(WHAT YOU NEED TO DO): Out of the records below, copy all lines in which the word "pose" occurs.

(Collected data):
(** X13.  Only a decoding error is caught when the output of pip is read:
    when pip succeeds and prints a JSON array, the lister returns the
    entries the array describes, in order, if every element is well formed,
    and otherwise raises what reading the first malformed element raises,
    instead of returning the empty list with an error logged. *)
Theorem list_packages_raises_on_malformed_entry (H : Host)
  (venv_path : option Path) (venv_name : option string) (t : Path)
  (w w1 : World) (result : CommandResult) (items : list Json.pyval) :
  target_of H venv_path venv_name = Some t ->
  _is_valid_venv H (fs w) t = true ->
  run_command H (packages_cmd H t) 30 false w = (Ret result, w1) ->
  returncode result = 0%Z ->
  Json.loads (stdout result) = Json.Value (Json.PList items) ->
  match (devenv_venv_list_packages H venv_path venv_name w).1 with
  | inr infos => Forall2 describes items infos
  | inl e => exists pkg, In pkg items /\ package_info pkg = inl e
  end.
Proof.
  intros Ht Hv Hrun Hrc Hj. unfold devenv_venv_list_packages.
  rewrite Ht, Hv. cbn [negb]. rewrite Hrun, (success_true _ Hrc). cbn [negb].
  rewrite Hj. unfold package_infos. cbn [iterate].
  destruct (package_infos_of items) as [e|infos] eqn:Ei; cbn [fst].
  - now apply package_infos_of_raised.
  - now apply package_infos_of_describes.
Qed.

Lemma list_packages_raises_on_malformed_entry_witness :
  (devenv_venv_list_packages Cases.truncating None (Some "proj-a") Scenario.start).1
  = inl (KeyError "version")
  /\ exists pkg, package_info pkg = inl (KeyError "version").
Proof.
  pose (t := ["home"; "u"; ".venvs"; "proj-a"]).
  pose (r := run_command Cases.truncating (packages_cmd Cases.truncating t) 30
               false Scenario.start).
  pose (result := match r.1 with
                  | Ret x => x
                  | Raise _ => {| returncode := 1; stdout := EmptyString;
                                  stderr := EmptyString; command := EmptyString |}
                  end).
  pose (items := match Json.loads (stdout result) with
                 | Json.Value (Json.PList l) => l
                 | _ => []
                 end).
  assert (Hr : r = (Ret result, r.2)) by (vm_compute; reflexivity).
  assert (Hrc : returncode result = 0%Z) by (vm_compute; reflexivity).
  assert (Hj : Json.loads (stdout result) = Json.Value (Json.PList items))
    by (vm_compute; reflexivity).
  assert (Hl : (devenv_venv_list_packages Cases.truncating None (Some "proj-a")
                  Scenario.start).1 = inl (KeyError "version"))
    by (vm_compute; reflexivity).
  split; [exact Hl|].
  pose proof (list_packages_raises_on_malformed_entry Cases.truncating None
                (Some "proj-a") t Scenario.start r.2 result items eq_refl eq_refl
                Hr Hrc Hj) as T.
  rewrite Hl in T. destruct T as (pkg & _ & Hp). now exists pkg.
Defined.

(** ** Running a command *)

(** X14.  What [check=True] lets through: a call that returns has exit code
    0, or the executable was not found, in which case the result carries
    exit code 127, an empty output and the message [Command not found], and
    no [CommandError] is raised for it. *)
Theorem check_lets_a_missing_command_through (H : Host) (cmd : list string)
  (timeout : Z) (w w' : World) (r : CommandResult) :
  run_command H cmd timeout true w = (Ret r, w') ->
  returncode r = 0%Z
  \/ (returncode r = 127%Z
      /\ stdout r = EmptyString
      /\ exists filename,
           (exec H (fs w) cmd timeout).1 = NotFound filename
           /\ stderr r = ("Command not found: " ++ filename)%string).
Proof.
  unfold run_command.
  destruct (exec H (fs w) cmd timeout) as [[code out err| |f|e] root'];
    cbn beta iota zeta; try discriminate.
  - cbn [andb].
    match goal with |- context [success ?x] => destruct (success x) eqn:Hs end;
      cbn [negb]; [|discriminate].
    intros [= <- _]. left. now apply success_returncode.
  - intros [= <- _]. right. cbn. eauto.
Qed.

Lemma check_lets_a_missing_command_through_witness :
  exists r,
    (run_command Scenario.healthy ["docker"; "ps"] 60 true Scenario.start).1 = Ret r
    /\ returncode r = 127%Z
    /\ stderr r = "Command not found: docker".
Proof.
  pose (x := run_command Scenario.healthy ["docker"; "ps"] 60 true Scenario.start).
  assert (Hx : exists r, x.1 = Ret r /\ returncode r = 127%Z
                         /\ stderr r = "Command not found: docker")
    by (vm_compute; eauto).
  destruct Hx as (r & Hx & Hc & He).
  destruct (check_lets_a_missing_command_through Scenario.healthy ["docker"; "ps"]
              60 Scenario.start x.2 r) as [H0|(H127 & _ & _)].
  - rewrite <- Hx. apply surjective_pairing.
  - rewrite Hc in H0. discriminate.
  - exists r. now repeat split.
Defined.
(** * Binary geo-clustering feature: a model of [process_live_data_and_cluster]

    The notebook [Feature Engineering/Clustering/Binary_Clustering.ipynb]
    defines one function, [process_live_data_and_cluster], which copies a
    pandas DataFrame, normalises a few columns, derives [month] and [week],
    drops the raw timestamp columns and adds the boolean column [clusters]
    computed from the labels of an HDBSCAN run over [(latitude, longitude)].

    The development below embeds that function over
    - a store of DataFrame objects addressed by reference (the function
      mutates its working copy in place),
    - typed columns kept in a finite map from column names,
    - IEEE binary64 numbers for the float columns,
    - Python exceptions as an error result. *)

From Stdlib Require Import ZArith String Ascii Bool.
From Stdlib Require Import PrimFloat Uint63 FloatOps FloatAxioms SpecFloat.
From stdpp Require Import base option list strings gmap.

Set Warnings "-inexact-float".
Local Open Scope Z_scope.

(** ** Exceptions and results *)

Inductive exn : Type :=
| KeyError (label : string)
| ValueError (msg : string)
| TypeError (msg : string)
| AttributeError (msg : string)
| OutOfBoundsDatetime
| InvalidReference.

Inductive result (A : Type) : Type :=
| Ok (a : A)
| Raise (e : exn).
Arguments Ok {A} a.
Arguments Raise {A} e.

Definition is_ok {A} (r : result A) : bool :=
  match r with Ok _ => true | Raise _ => false end.

Definition result_map {A B} (f : A → B) (r : result A) : result B :=
  match r with Ok a => Ok (f a) | Raise e => Raise e end.

(** Traversal of a list that stops at the first exception. *)
Fixpoint result_mapM {A B} (f : A → result B) (l : list A) : result (list B) :=
  match l with
  | [] => Ok []
  | x :: l' =>
      match f x with
      | Raise e => Raise e
      | Ok y => result_map (cons y) (result_mapM f l')
      end
  end.

(** ** A state-and-exception monad

    A computation reads and writes a state [S] and either returns a value
    or raises; the state reached when the exception was raised is kept, as
    a Python object mutated before a [raise] stays mutated. *)

Definition SE (S A : Type) : Type := S → result A * S.

Definition se_ret {S A} (a : A) : SE S A := λ s, (Ok a, s).

Definition se_bind {S A B} (k : A → SE S B) (m : SE S A) : SE S B :=
  λ s, match m s with
       | (Ok a, s') => k a s'
       | (Raise e, s') => (Raise e, s')
       end.

Definition lift {S A} (r : result A) : SE S A := λ s, (r, s).

#[global] Instance se_mret {S} : MRet (SE S) := @se_ret S.
#[global] Instance se_mbind {S} : MBind (SE S) := @se_bind S.

(** ** Calendar dates

    A [datetime64] cell is kept as its calendar date; the function only
    reads the month and the ISO week of a timestamp. *)

Record date : Type := Date { year : Z; month : Z; day : Z }.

(RESPONSE):
  pose (t := ["home"; "u"; ".venvs"; "proj-a"]).
  pose (r := run_command Cases.truncating (packages_cmd Cases.truncating t) 30
  pose (result := match r.1 with
  pose (items := match Json.loads (stdout result) with
  pose proof (list_packages_raises_on_malformed_entry Cases.truncating None
  pose (x := run_command Scenario.healthy ["docker"; "ps"] 60 true Scenario.start).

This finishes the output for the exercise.